Maya calendar associated with the seasonal agricultural cycle central to the survival of the ancient. Planet X on Collision Course With Earth some say that's out there: the mysterious Planet X, aka Nibiru, on collision course with the Earth-or at least disrupt the flyby. Could such an unknown planet really going into our road in 2012. 

There are no objects out there, said NASA astrobiologist. That's probably the easiest thing to say. The origins of this theory really ahead of broad interest in 2012. Popularized in part by a woman who claimed to receive messages from extraterrestrials, that Nibiru doomsday originally estimated for the year 2003. If there is a planet or a brown dwarf or anything that would be in the inner solar system three years from now, astronomers will learn about it for decades and will be visible to the naked eye now. 


In 2012 several disaster scenarios, our own sun is the enemy. Our stars are environmentally friendly, it was rumored, would produce deadly eruptions of solar flares, turn on the heat in the Earth.
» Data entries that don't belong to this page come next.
(** In exact arithmetic the validation of such a model does not raise:
    either it finds every column sum below the tolerance and leaves the
    model as it is, or it repairs the model.  (With floats the repaired
    sums are zero up to rounding only.) *)
Lemma check_fix_Q_diagonal_equilibrium :
  _check_fix_Q g = (Ok tt, g) \/
  (_check_fix_Q g = (Ok tt, fix_Q g) /\
   np.sum_all (Pi (fix_Q g)) = 1 /\
   np.sum0 (np.dot (Pi (fix_Q g)) (W (fix_Q g))) = repeat 0 a /\
   columns_sum_to_zero (fix_Q g)).
Proof.
  rewrite check_fix_Q_unfold. destruct (rate_is_wrong g) eqn:E1.
  - right.
    assert (E2 : rate_is_wrong (fix_Q g) = false).
    { unfold rate_is_wrong. rewrite fix_Q_columns.
      rewrite count_lt_all, repeat_length.
      - apply Nat.ltb_irrefl.
      - apply Forall_forall. intros x Hx. apply repeat_spec in Hx. lra. }
    rewrite E2. repeat split.
    + destruct fix_Q_fields as [-> _]. unfold Pi'.
      rewrite sum_all_div_scalar. fold s. now field.
    + apply fix_Q_columns.
    + unfold columns_sum_to_zero. rewrite fix_Q_columns.
      apply Forall_forall. intros x Hx. apply repeat_spec in Hx. subst x.
      rewrite Rabs_R0. lra.
  - now left.
Qed.



End Repair.
(** * Catalyst physics extras: the editor-side synchroniser and its codec

    Embedding of [tools/game_engine_physics.py]: the update callback
    [update_physics_props] that mirrors the panel's fields into the
    custom properties of the active object, and the reading side that
    the engine applies to the exported property bag. *)

From Stdlib Require Import ZArith PrimFloat.
From stdpp Require Import gmap strings list fin_maps.

Local Open Scope Z_scope.
Local Open Scope string_scope.

(** ** Data model *)

(** The items of [cat_phys_body]; an [EnumProperty] holds one of them. *)
Inductive PhysicsBody := BodyNone | Static | Dynamic | Kinematic.

(** The items of [cat_phys_shape]. *)
Inductive PhysicsShape := ShapeNone | Box | Sphere | Capsule | Convex | Mesh.

(** The identifier of an item: what reading the property gives in Python. *)
Definition body_id (b : PhysicsBody) : string :=
  match b with
  | BodyNone => "NONE"
  | Static => "static"
  | Dynamic => "dynamic"
  | Kinematic => "kinematic"
  end.

Definition shape_id (s : PhysicsShape) : string :=
  match s with
  | ShapeNone => "NONE"
  | Box => "box"
  | Sphere => "sphere"
  | Capsule => "capsule"
  | Convex => "convex"
  | Mesh => "mesh"
  end.

(** [CatalystPhysicsSettings]: the property group behind the panel. *)
Record CatalystPhysicsSettings := {
  cat_phys_body : PhysicsBody;
  cat_phys_shape : PhysicsShape;
  cat_phys_mass : float;
  cat_phys_gravity_scale : float;
  cat_phys_linear_damping : float;
  cat_phys_angular_damping : float;
  cat_phys_is_trigger : bool;
  cat_phys_layer : Z;
  cat_phys_mask : Z;
  cat_phys_material : string
}.

(** A scalar stored under a custom-property key. *)
Inductive value :=
| VFloat (f : float)
| VInt (n : Z)
| VBool (b : bool)
| VStr (s : string).

(** The custom properties of an object: a string-keyed dictionary. *)
Abbreviation bag := (gmap string value).

(** An editor object, as far as the callback sees it. *)
Record Object := { props : bag }.

(** [context]: the callback reads [context.object], which may be [None];
    an object, when there is one, is truthy. *)
Record Context := { object : option Object }.

(** ** Dictionary operations of the object, with Python's failures *)

Inductive exn := KeyError (key : string).

(** Outcome of a computation that may fail with an error of type [E]. *)
Definition result (E A : Type) : Type := (E + A)%type.

Definition ret {E A} (a : A) : result E A := inr a.

Definition bind {E A B} (m : result E A) (k : A → result E B) : result E B :=
  match m with
  | inl e => inl e
  | inr a => k a
  end.

Notation "m >>> k" := (bind m k) (at level 61, left associativity).
Notation "'let*' x ':=' m 'in' k" := (bind m (λ x, k))
  (at level 10, x name, m at level 100, k at level 200, only parsing).

(** A Python statement on the object: raises or gives the next state. *)
Abbreviation M := (result exn).

(** [prop_name in obj] *)
Definition contains (prop_name : string) (obj : Object) : bool :=
  bool_decide (is_Some (props obj !! prop_name)).

(** [obj[prop_name] = value] *)
Definition setitem (prop_name : string) (v : value) (obj : Object) : M Object :=
  ret {| props := <[prop_name := v]> (props obj) |}.

(** [del obj[prop_name]]: raises [KeyError] when the key is missing. *)
Definition delitem (prop_name : string) (obj : Object) : M Object :=
  match props obj !! prop_name with
  | Some _ => ret {| props := delete prop_name (props obj) |}
  | None => inl (KeyError prop_name)
  end.

(** ** The update callback *)

(** The helper closure of [update_physics_props]; [obj] is threaded. *)
Definition sync_prop (prop_name : string) (v : value) (condition : bool)
    (obj : Object) : M Object :=
  if condition then setitem prop_name v obj
  else if contains prop_name obj then delitem prop_name obj
  else ret obj.

Definition is_dynamic (self : CatalystPhysicsSettings) : bool :=
  String.eqb (body_id (cat_phys_body self)) "dynamic".

Definition has_physics (self : CatalystPhysicsSettings) : bool :=
  negb (String.eqb (body_id (cat_phys_body self)) "NONE")
  || negb (String.eqb (shape_id (cat_phys_shape self)) "NONE").

(** [len(s) > 0] *)
Definition nonempty (s : string) : bool := (0 <? Z.of_nat (String.length s))%Z.

(** The ten [sync_prop] calls, in the order of the source. *)
Definition sync_all (self : CatalystPhysicsSettings) (obj : Object) : M Object :=
  sync_prop "physics_body" (VStr (body_id (cat_phys_body self)))
    (negb (String.eqb (body_id (cat_phys_body self)) "NONE")) obj
  >>> sync_prop "physics_shape" (VStr (shape_id (cat_phys_shape self)))
    (negb (String.eqb (shape_id (cat_phys_shape self)) "NONE"))
  >>> sync_prop "physics_mass" (VFloat (cat_phys_mass self)) (is_dynamic self)
  >>> sync_prop "physics_gravity_scale" (VFloat (cat_phys_gravity_scale self))
        (is_dynamic self)
  >>> sync_prop "physics_linear_damping" (VFloat (cat_phys_linear_damping self))
        (is_dynamic self)
  >>> sync_prop "physics_angular_damping" (VFloat (cat_phys_angular_damping self))
        (is_dynamic self)
  >>> sync_prop "physics_is_trigger" (VBool (cat_phys_is_trigger self))
        (has_physics self)
  >>> sync_prop "physics_layer" (VInt (cat_phys_layer self)) (has_physics self)
  >>> sync_prop "physics_mask" (VInt (cat_phys_mask self)) (has_physics self)
  >>> sync_prop "physics_material" (VStr (cat_phys_material self))
        (has_physics self && nonempty (cat_phys_material self)).

(** [update_physics_props(self, context)]: returns at once when there is
    no active object, otherwise runs the ten synchronisations on it. *)
Definition update_physics_props (self : CatalystPhysicsSettings)
    (context : Context) : M Context :=
  match object context with
  | None => ret context
  | Some obj => sync_all self obj >>> (λ obj', ret {| object := Some obj' |})
  end.

(** [encode]: the bag the callback derives on an object that carries no
    custom property yet. *)
Definition encode (self : CatalystPhysicsSettings) : bag :=
  match update_physics_props self {| object := Some {| props := ∅ |} |} with
  | inr {| object := Some obj |} => props obj
  | _ => ∅
  end.

(** The ten keys the callback writes or deletes. *)
Definition physics_keys : list string :=
  [ "physics_body"; "physics_shape"; "physics_mass"; "physics_gravity_scale";
    "physics_linear_damping"; "physics_angular_damping"; "physics_is_trigger";
    "physics_layer"; "physics_mask"; "physics_material" ].

(** ** The guards and the derivation, as the schema words them *)

Definition has_body (r : CatalystPhysicsSettings) : bool :=
  match cat_phys_body r with BodyNone => false | _ => true end.

Definition has_shape (r : CatalystPhysicsSettings) : bool :=
  match cat_phys_shape r with ShapeNone => false | _ => true end.

(** "body != None or shape != None" *)
Definition guard_physics (r : CatalystPhysicsSettings) : bool :=
  has_body r || has_shape r.

(** "body == Dynamic" *)
Definition guard_dynamic (r : CatalystPhysicsSettings) : bool :=
  match cat_phys_body r with Dynamic => true | _ => false end.

(** "(body != None or shape != None) and non-empty" *)
Definition guard_material (r : CatalystPhysicsSettings) : bool :=
  guard_physics r && match cat_phys_material r with "" => false | _ => true end.

Definition emit_if (c : bool) (v : value) : option value :=
  if c then Some v else None.

(** Steps 3 to 8 of the derivation, key by key: the value a key is
    emitted with, or [None] when it is not emitted. *)
Definition derivation (r : CatalystPhysicsSettings) (k : string) : option value :=
  if decide (k = "physics_body") then
    emit_if (has_body r) (VStr (body_id (cat_phys_body r)))
  else if decide (k = "physics_shape") then
    emit_if (has_shape r) (VStr (shape_id (cat_phys_shape r)))
  else if decide (k = "physics_mass") then
    emit_if (guard_dynamic r) (VFloat (cat_phys_mass r))
  else if decide (k = "physics_gravity_scale") then
    emit_if (guard_dynamic r) (VFloat (cat_phys_gravity_scale r))
  else if decide (k = "physics_linear_damping") then
    emit_if (guard_dynamic r) (VFloat (cat_phys_linear_damping r))
  else if decide (k = "physics_angular_damping") then
    emit_if (guard_dynamic r) (VFloat (cat_phys_angular_damping r))
  else if decide (k = "physics_is_trigger") then
    emit_if (guard_physics r) (VBool (cat_phys_is_trigger r))
  else if decide (k = "physics_layer") then
    emit_if (guard_physics r) (VInt (cat_phys_layer r))
  else if decide (k = "physics_mask") then
    emit_if (guard_physics r) (VInt (cat_phys_mask r))
  else if decide (k = "physics_material") then
    emit_if (guard_material r) (VStr (cat_phys_material r))
  else None.

(** The constraints of the schema's table: mass > 0, dampings ≥ 0,
    layer and mask ≥ 0. *)
Definition valid_record (r : CatalystPhysicsSettings) : Prop :=
  PrimFloat.ltb 0%float (cat_phys_mass r) = true
  ∧ PrimFloat.leb 0%float (cat_phys_linear_damping r) = true
  ∧ PrimFloat.leb 0%float (cat_phys_angular_damping r) = true
  ∧ (0 ≤ cat_phys_layer r)%Z
  ∧ (0 ≤ cat_phys_mask r)%Z.

(** ** The reading side *)

(** Modelled from the spec: the [PhysicsExtras] record of the schema's
    table, which the engine reads a bag into. *)
Record PhysicsExtras := {
  body : PhysicsBody;
  shape : PhysicsShape;
  mass : float;
  gravity_scale : float;
  linear_damping : float;
  angular_damping : float;
  is_trigger : bool;
  layer : Z;
  mask : Z;
  material : string
}.

(** Modelled from the spec: the defaults of the schema's table, which are
    the defaults of the property group; the table names none for the
    material, which is the empty string in the property group and in the
    schema's round-trip example. *)
Definition default_extras : PhysicsExtras :=
  {| body := BodyNone; shape := ShapeNone;
     mass := 1%float; gravity_scale := 1%float;
     linear_damping := 0%float; angular_damping := 0%float;
     is_trigger := false; layer := 1; mask := 1; material := "" |}.

(** Modelled from the spec: the errors of decoding; each names the
    offending key. An unknown enum string is a malformed bag of its own
    kind. Range errors are optional in the schema and left out. *)
Inductive DecodeError :=
| MalformedBag (key : string)
| UnknownEnumValue (key : string).


(** Modelled from the spec: the closed sets of serialized enum strings,
    the identifiers of the items other than [NONE], which is never
    serialized. *)
Definition parse_body (s : string) : option PhysicsBody :=
  if String.eqb s "static" then Some Static
  else if String.eqb s "dynamic" then Some Dynamic
  else if String.eqb s "kinematic" then Some Kinematic
  else None.

Definition parse_shape (s : string) : option PhysicsShape :=
  if String.eqb s "box" then Some Box
  else if String.eqb s "sphere" then Some Sphere
  else if String.eqb s "capsule" then Some Capsule
  else if String.eqb s "convex" then Some Convex
  else if String.eqb s "mesh" then Some Mesh
  else None.

(** Modelled from the spec: reading one key, with its default when the
    key is absent and an error naming the key when the value is not of
    the field's kind. *)
Definition get_enum {A} (k : string) (parse : string → option A) (d : A)
    (b : bag) : result DecodeError A :=
  match b !! k with
  | None => ret d
  | Some (VStr s) =>
      match parse s with
      | Some x => ret x
      | None => inl (UnknownEnumValue k)
      end
  | Some _ => inl (MalformedBag k)
  end.

Definition get_float (k : string) (d : float) (b : bag) : result DecodeError float :=
  match b !! k with
  | None => ret d
  | Some (VFloat f) => ret f
  | Some _ => inl (MalformedBag k)
  end.

Definition get_int (k : string) (d : Z) (b : bag) : result DecodeError Z :=
  match b !! k with
  | None => ret d
  | Some (VInt n) => ret n
  | Some _ => inl (MalformedBag k)
  end.

Definition get_bool (k : string) (d : bool) (b : bag) : result DecodeError bool :=
  match b !! k with
  | None => ret d
  | Some (VBool x) => ret x
  | Some _ => inl (MalformedBag k)
  end.

Definition get_string (k : string) (d : string) (b : bag) : result DecodeError string :=
  match b !! k with
  | None => ret d
  | Some (VStr s) => ret s
  | Some _ => inl (MalformedBag k)
  end.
Solar activity waxes and reduced in accordance with the approximately 11-year cycle. Large flares can indeed damage the communications and systems of other mundane, but scientists have no indication of the sun, at least in the short term, will issue a storm powerful enough to fry the planet. It turned out that the sun did not fit the schedule, NASA astronomers said. Hope that this cycle may not reach its peak in 2012, but one or two years later.